Robert Oschler no_replies at fake_email_address.invalid
Mon Jul 26 18:08:44 EDT 2004


"Christopher T King" <squirrel at WPI.EDU> wrote in message
news:Pine.LNX.4.44.0407251706010.20890-100000 at ccc6.wpi.edu...
>
> htmllib has this capability, but if you're not doing any other HTML
> parsing, a regex, coupled with htmllib's helper module, htmlentitydefs,
> does nicely:
>
>  import re
>  import htmlentitydefs
>
>  def convertentity(m):
>      if m.group(1)=='#':
>          try:
>              return chr(int(m.group(2)))
>          except ValueError:
>              return '&#%s;' % m.group(2)
>      try:
>          return htmlentitydefs.entitydefs[m.group(2)]
>      except KeyError:
>          return '&%s;' % m.group(2)
>
>  def converthtml(s):
>      return re.sub(r'&(#?)(.+?);',convert,s)
>
>  converthtml('Some <html> string.')  # --> 'Some <html> string.'
>
> Unknown or invalid entities are left in &xxx; format, while also leaving
> Unicode entities in &#nnn; format.  If you want a Unicode string to be
> returned (and Unicode entities interpreted), replace 'chr' with 'unichr',
> and 'htmlentitydefs.entitydefs[m.group(2)]' with
> 'unichr(htmlentitydefs.name2codepoint[m.group(2)])'.
>
> Hope this helps.
>

Chris,

I believe the line that reads:

def converthtml(s):
      return re.sub(r'&(#?)(.+?);',convert,s)

Should read:

def converthtml(s):
      return re.sub(r'&(#?)(.+?);',convertentity,s)

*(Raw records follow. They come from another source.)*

(* ===== verification/Pfloat.v ===== *)
(** * Printing floating point numbers (printFloat of printf.c)

    The arithmetic of double is a class of operations; with exact fractions the
    digits that printFloat prints are known. *)

From Stdlib Require Import QArith Qround Lqa.
From S2P Require Import Prelude Ulib.

(** The operations that printFloat uses. The conversion to int is undefined
    outside its range. *)
Class Double := {
  D : Type;
  d_ltz : D → bool;
  d_opp : D → D;
  d_add : D → D → D;
  d_sub : D → D → D;
  d_mul : D → D → D;
  d_of_int : Z → D;
  d_trunc : D → option Z;
  (** 0.000005. *)
  d_half : D;
}.

Definition int_range (z : Z) : bool := (- 2 ^ 31 <=? z) && (z <? 2 ^ 31).

Definition printFloat `{Double} (con : D) : option (list Z) :=
  let '(sgn, toPrint) := if d_ltz con then ([45], d_opp con) else ([], con) in
  part ← d_trunc toPrint;
  a ← printint part 10 true;
  let toPrint := d_mul (d_add toPrint d_half) (d_of_int 100000) in
  if int_range (100000 * part) then
    part ← d_trunc (d_sub toPrint (d_of_int (100000 * part)));
    b ← printint part 10 true;
    Some (sgn ++ a ++ [46] ++ b)
  else None.

(** Exact fractions; the conversion rounds towards zero. *)
Definition q_trunc (x : Q) : option Z :=
  let z := Z.quot (Qnum x) (Zpos (Qden x)) in if int_range z then Some z else None.
#[export] Instance exact : Double := {|
  D := Q; d_ltz x := Qnum x <? 0; d_opp := Qopp; d_add := Qplus; d_sub := Qminus; d_mul := Qmult;
  d_of_int := inject_Z; d_trunc := q_trunc; d_half := 5 # 1000000;
|}.

Lemma q_trunc_floor x : (0 <= x)%Q → (x < inject_Z (2 ^ 31))%Q → q_trunc x = Some (Qfloor x).
Proof.
  intros H0 H1. assert (0 <= Qnum x) as Hn by (unfold Qle in H0; simpl in H0; lia).
  unfold q_trunc. destruct x as [n d]. simpl in *. rewrite Z.quot_div_nonneg by lia.
  unfold Qlt in H1. cbn [Qnum Qden inject_Z] in H1. rewrite Z.mul_1_r in H1.
  assert (0 <= n / Zpos d < 2 ^ 31) by (split; [apply Z.div_pos; lia|apply Z.div_lt_upper_bound; lia]).
  unfold int_range. rewrite (proj2 (Z.leb_le _ _)), (proj2 (Z.ltb_lt _ _)) by lia. done.
Qed.

Lemma printint_some z : - 2 ^ 31 ≤ z < 2 ^ 31 → ∃ l, printint z 10 true = Some l.
Proof. intros Hz. destruct (printint_run z 10 true ltac:(by left) Hz) as [-> _]. by eexists. Qed.

(** With exact arithmetic a number below 21474 is printed as its integer part and
    its fraction in hundred thousandths, rounded to the nearest: together they
    are at most 0.000005 away from the number. *)
Theorem printFloat_rounds (x : Q) : (0 <= x)%Q → (x < inject_Z 21474)%Q →
  ∃ n r a b, printFloat (H := exact) x = Some (a ++ [46] ++ b) ∧ printint n 10 true = Some a ∧ printint r 10 true = Some b ∧
    n = Qfloor x ∧ 0 ≤ r ≤ 100000 ∧
    (x - (5 # 1000000) <= inject_Z n + inject_Z r / 100000)%Q ∧ (inject_Z n + inject_Z r / 100000 <= x + (5 # 1000000))%Q.
Proof.
  intros H0 H1. set (n := Qfloor x). pose proof (Qfloor_le x) as Hn1. pose proof (Qlt_floor x) as Hn2. fold n in Hn1, Hn2.
  rewrite inject_Z_plus in Hn2.
  assert (Hn : 0 ≤ n < 21474).
  { split; [change 0 with (Qfloor 0); by apply Qfloor_resp_le|]. apply (Qle_lt_trans _ _ _ Hn1) in H1. by rewrite <-Zlt_Qlt in H1. }
  set (y := ((x + (5 # 1000000)) * inject_Z 100000 - inject_Z (100000 * n))%Q).
  assert (Hy : (y == (x + (5 # 1000000) - inject_Z n) * 100000)%Q).
  { unfold y. rewrite inject_Z_mult. change (inject_Z 100000) with (100000 # 1). ring. }
  set (r := Qfloor y). pose proof (Qfloor_le y) as Hr1. pose proof (Qlt_floor y) as Hr2. fold r in Hr1, Hr2. rewrite inject_Z_plus in Hr2.
  assert (Hy0 : (0 <= y)%Q) by (rewrite Hy; lra). change (inject_Z 1) with 1%Q in *.
  assert (Hr : 0 ≤ r ≤ 100000).
  { split; [change 0 with (Qfloor 0); by apply Qfloor_resp_le|]. cut (r < 100001); [lia|]. rewrite Zlt_Qlt.
    apply (Qle_lt_trans _ y); [done|]. rewrite Hy. change (inject_Z 100001) with (100001 # 1). lra. }
  destruct (printint_some n) as [a Ha]; [lia|]. destruct (printint_some r) as [b Hb]; [lia|].
  exists n, r, a, b. split_and!; try done; try lia.
  - unfold printFloat. cbn [d_ltz exact D d_trunc d_add d_half d_mul d_of_int d_sub].
    rewrite (proj2 (Z.ltb_ge _ _)) by (unfold Qle in H0; simpl in H0; lia).
    rewrite (q_trunc_floor x) by (done || (apply (Qlt_trans _ _ _ H1); by rewrite <-Zlt_Qlt)). fold n.
    cbn [mbind option_bind]. rewrite Ha. cbn [mbind option_bind].
    unfold int_range at 1. rewrite (proj2 (Z.leb_le _ _)), (proj2 (Z.ltb_lt _ _)) by lia. cbn [andb]. fold y.
    rewrite q_trunc_floor; [fold r; cbn [mbind option_bind]; by rewrite Hb|done|].
    rewrite Hy. change (inject_Z (2 ^ 31)) with (2147483648 # 1). lra.
  - unfold Qdiv. change (/ 100000)%Q with (1 # 100000). rewrite Hy in Hr2. lra.
  - unfold Qdiv. change (/ 100000)%Q with (1 # 100000). rewrite Hy in Hr1. lra.
Qed.

(** The fraction has no zeros in front, and may be rounded up to 100000: 0.05 is
    printed as 0.5000 and 0.999996 as 0.100000. *)
Lemma printFloat_zeros :
  printFloat (H := exact) (5 # 100) = Some [48; 46; 53; 48; 48; 48] ∧
  printFloat (H := exact) (999996 # 1000000) = Some [48; 46; 49; 48; 48; 48; 48; 48].
Proof. by vm_compute. Qed.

Once I made that change it worked like a charm.  I'm showing the correction
for future Usenet searchers.

So you can pass a function to re.sub() as the replacement patttern?  Very
cool, I didn't know that.  I think you could spend a year just learning
regular expressions and still miss something.


Thanks,
Robert.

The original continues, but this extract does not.